U.S. Pat. No. 4,319,194 to Cardinal et al. discloses an aggregometer which analyzes platelet aggregation by passing a very small electric current between two electrodes immersed in a sample of blood or PRP and measuring the electrical impedance between the electrodes. During initial contact with the blood or PRP, the electrodes become coated with a monolayer of platelets. When an aggregating agent is added, platelets gradually accumulate on the monolayer coating, increasing the impedance between the electrodes. The change in impedance is recorded as a function of time.
Cardinal et al. eliminated the need to centrifuge blood to obtain PRP and PPP for use in measuring aggregation of platelets optically. The ability to speed-up testing, reduce labor costs, and test the platelets in their natural milieu was an important advance in platelet studies. The measurement in whole blood also allows studies to be performed in cases where optical aggregation is not reliable, such as with giant platelets (Bernard-Soulier syndrome), where red cells have been lysed or where it is difficult to obtain enough blood to make PRP and PPP, such as with small animals or babies.
The aggregometer of Cardinal et al. employs round or rod-shaped wires as electrodes, failing to appreciate certain disadvantages of these wires. The wires are pliable and unless attached at both ends, there can be movement of the wires during handling and cleaning, causing inconsistent results. The shapes of the electrodes and supporting structure cause variations in the flow pattern from electrode to electrode. These variations require testing and matching of electrodes, which increase the manufacturing costs. Each electrode requires exact placement of the wires during fabrication, making the final product expensive and therefore not disposable after each test.
Cardinal et al. prefers that the electrodes comprise precious metals since base metals drift in blood/saline mixtures; however, precious metal electrodes are too expensive to be disposable. Therefore, the electrode assembly must be cleaned by hand between tests, exposing the operator to contact with the sample, and thus potentially exposing the operator to diseases transmitted through the fluids contained in the sample. Since diseases such as hepatitis and AIDS can be transmitted through handling of blood products, there is an understandable reluctance on the part of medical professionals to handle blood, blood products and objects contaminated therewith.

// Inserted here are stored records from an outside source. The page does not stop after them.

(* ===== verification/PropertyWorkflowTheorems.v ===== *)
(** * PropertyWorkflowTheorems: the guarantees of the property workflow

    What a production deployment has passed, the exclusive live deployment and
    approved configuration, the one property per approved opportunity, the
    complete version log, evidenced domains and reviews; each with a run that
    meets its hypotheses. *)
From S2P Require Import Prelude Binary64 Schema OpportunityReview OpportunityReviewProofs.
From S2P Require Import ProviderOperations LeadRouting.
From S2P Require Import ProviderOperationsProofs PropertyWorkflow PropertyWorkflowProofs.

(** ** One live deployment *)
Section live.
Context {USD : Type}.
Implicit Types (db : Db USD) (t : gmap Z Deployment).

Definition one_live t : Prop :=
  ∀ i j d e, t !! i = Some d → t !! j = Some e → dp_property_id d = dp_property_id e →
    dp_environment d = dp_environment e → dp_status d = dep_deployed →
    dp_status e = dep_deployed → i = j.

Lemma current_Some p e db i d :
  current_deployment p e db = Some (i, d) →
  deployments db !! i = Some d ∧ dp_property_id d = p ∧ dp_environment d = e
  ∧ dp_status d = dep_deployed.
Proof. intros [Hi Hd]%select_last_Some. unfold deployed_in in Hd. by bools. Qed.

Lemma current_None p e db :
  current_deployment p e db = None → ∀ i d, deployments db !! i = Some d →
  dp_property_id d = p → dp_environment d = e → dp_status d ≠ dep_deployed.
Proof.
  unfold current_deployment. rewrite select_last_None. intros Hn i d Hi Hp He Hs.
  specialize (Hn i d Hi). unfold deployed_in in Hn. by rewrite !bool_decide_eq_true_2 in Hn.
Qed.

(** A new deployed row in place of the only deployed one. *)
Lemma one_live_replace t k d prior :
  one_live t → t !! k = None →
  (∀ i e, t !! i = Some e → dp_property_id e = dp_property_id d →
     dp_environment e = dp_environment d → dp_status e = dep_deployed → prior = Some i) →
  one_live (<[k := d]> (match prior with Some j => alter rolled j t | None => t end)).
Proof.
  intros Hone Hk Hprior.
  set (t' := match prior with Some j => alter rolled j t | None => t end).
  assert (∀ i e, t' !! i = Some e → dp_status e = dep_deployed →
    t !! i = Some e ∧ prior ≠ Some i) as Hold.
  { intros i e. unfold t'. destruct prior as [j|]; [|by intros]. rewrite lookup_alter.
    case_decide as Hij; [|intros He _; split; congruence].
    destruct (t !! j); [|done]. by intros [= <-] Hs. }
  assert (∀ i e, t' !! i = Some e → dp_property_id e = dp_property_id d →
    dp_environment e = dp_environment d → dp_status e ≠ dep_deployed) as Hgone.
  { intros i e Hi Hp He Hs. destruct (Hold i e Hi Hs) as [Ht Hne]. by apply Hne, (Hprior i e). }
  intros i j a b. rewrite !lookup_insert.
  destruct (decide (k = i)) as [<-|], (decide (k = j)) as [<-|]; try done.
  - intros [= <-] Hj Hp He _ Hs. by destruct (Hgone j b Hj).
  - intros Hi [= <-] Hp He Hs _. by destruct (Hgone i a Hi).
  - intros Hi Hj Hp He Ha Hb. destruct (Hold i a Hi Ha) as [Ha' _], (Hold j b Hj Hb) as [Hb' _].
    by apply (Hone i j a b).
Qed.

Lemma supersede_insert prior i d t :
  (∀ j e, prior = Some (j, e) → j ≠ i) →
  supersede prior i d t
  = <[i := d]> (match fst <$> prior with Some j => alter rolled j t | None => t end).
Proof.
  intros Hne. destruct prior as [[j e]|]; [|done]. cbn.
  apply alter_insert_ne. intros ->. by apply (Hne i e).
Qed.

Lemma current_unique p e db :
  one_live (deployments db) → ∀ i d, deployments db !! i = Some d → dp_property_id d = p →
  dp_environment d = e → dp_status d = dep_deployed →
  fst <$> current_deployment p e db = Some i.
Proof.
  intros Hone i d Hi Hp He Hs. destruct (current_deployment p e db) as [[j c]|] eqn:Hc.
  - apply current_Some in Hc as (Hj & Hpj & Hej & Hsj). cbn. f_equal.
    by apply (Hone j i c d); [..|congruence|congruence| |].
  - by destruct (current_None p e db Hc i d Hi Hp He).
Qed.

Lemma deploy_one_live iso root b r actor public result now db i db' :
  deploy iso root b r actor public result now db = (Ok i, db') →
  one_live (deployments db) → one_live (deployments db').
Proof.
  intros (build & prop & config & profile & d & _ & _ & _ & _ & _ & _ & _ & _ & -> & Hp & He & _
    & _ & _ & _ & Hdb' & _)%deploy_ok Hone.
  rewrite Hdb', supersede_insert.
  - apply one_live_replace; [done|apply next_id_fresh|]. intros k e Hk Hpk Hek Hs.
    eapply current_unique; [done|done|congruence|congruence|done].
  - intros j e [Hj _]%current_Some. apply next_id_gt in Hj. lia.
Qed.
(* ===== verification/BlobStorage.v ===== *)
(** * BlobStorage: the write-once blob stores of storage/blobs.py

    A blob store keeps immutable blobs under slash-separated keys.  The interface
    [BlobStore] has the operations of the protocol of the same name, with [put]
    cut where another writer can come in between: after the store looked whether
    the key exists and before the atomic creation of the blob.  The file system
    store and the S3 store are its instances; the abstract store they promise to
    be is [Spec]. *)
From S2P Require Import Prelude.
From Stdlib Require Import Strings.Byte.

Abbreviation bytes := (list Byte.byte).
Abbreviation path := (list string).

(** ** Keys *)

(** [s.split(c)] *)
Fixpoint split_on (c : Ascii.ascii) (s : string) : list string :=
  match s with
  | EmptyString => [EmptyString]
  | String a s' =>
      if Ascii.eqb a c then EmptyString :: split_on c s'
      else match split_on c s' with
           | w :: l => String a w :: l
           | [] => [String a EmptyString]
           end
  end.

Definition slash : Ascii.ascii := Ascii.ascii_of_nat 47.

(** [PurePosixPath(key).parts] of a relative key: empty and "." parts vanish. *)
Definition path_parts (key : string) : path :=
  List.filter (λ w, negb (bool_decide (w = ""%string)) && negb (bool_decide (w = "."%string)))
    (split_on slash key).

U.S. Pat. No. 4,591,793 to Freilich addresses at least some of the foregoing problems by substituting for the wire electrodes a conductive ink printed on a plastic nonreactive base. This device is less expensive than the Cardinal et al. device and is disposable after each test; however, there are disadvantages to the Freilich device as well. The platelets have difficulty adhering to the exposed conductive surface of the Freilich device, probably due to the surface being thin. Sometimes the aggregated platelets break off the surface, causing a sudden change in impedance. Although the Freilich device is inexpensive to manufacture, the measurements returned by the device are inconsistent and not reproducible.
Accordingly, there is a need for a disposable, but accurate and reliable, platelet aggregation measuring system in which the items that contact the sample, such as the cuvette, the electrode and the stirring agitator, are discarded after a single use, particularly in clinical applications. With a single-use disposable system, it is not necessary to retrieve, cleanse and re-use the electrode assembly and/or other items such as the stir bar that have been in contact with the blood.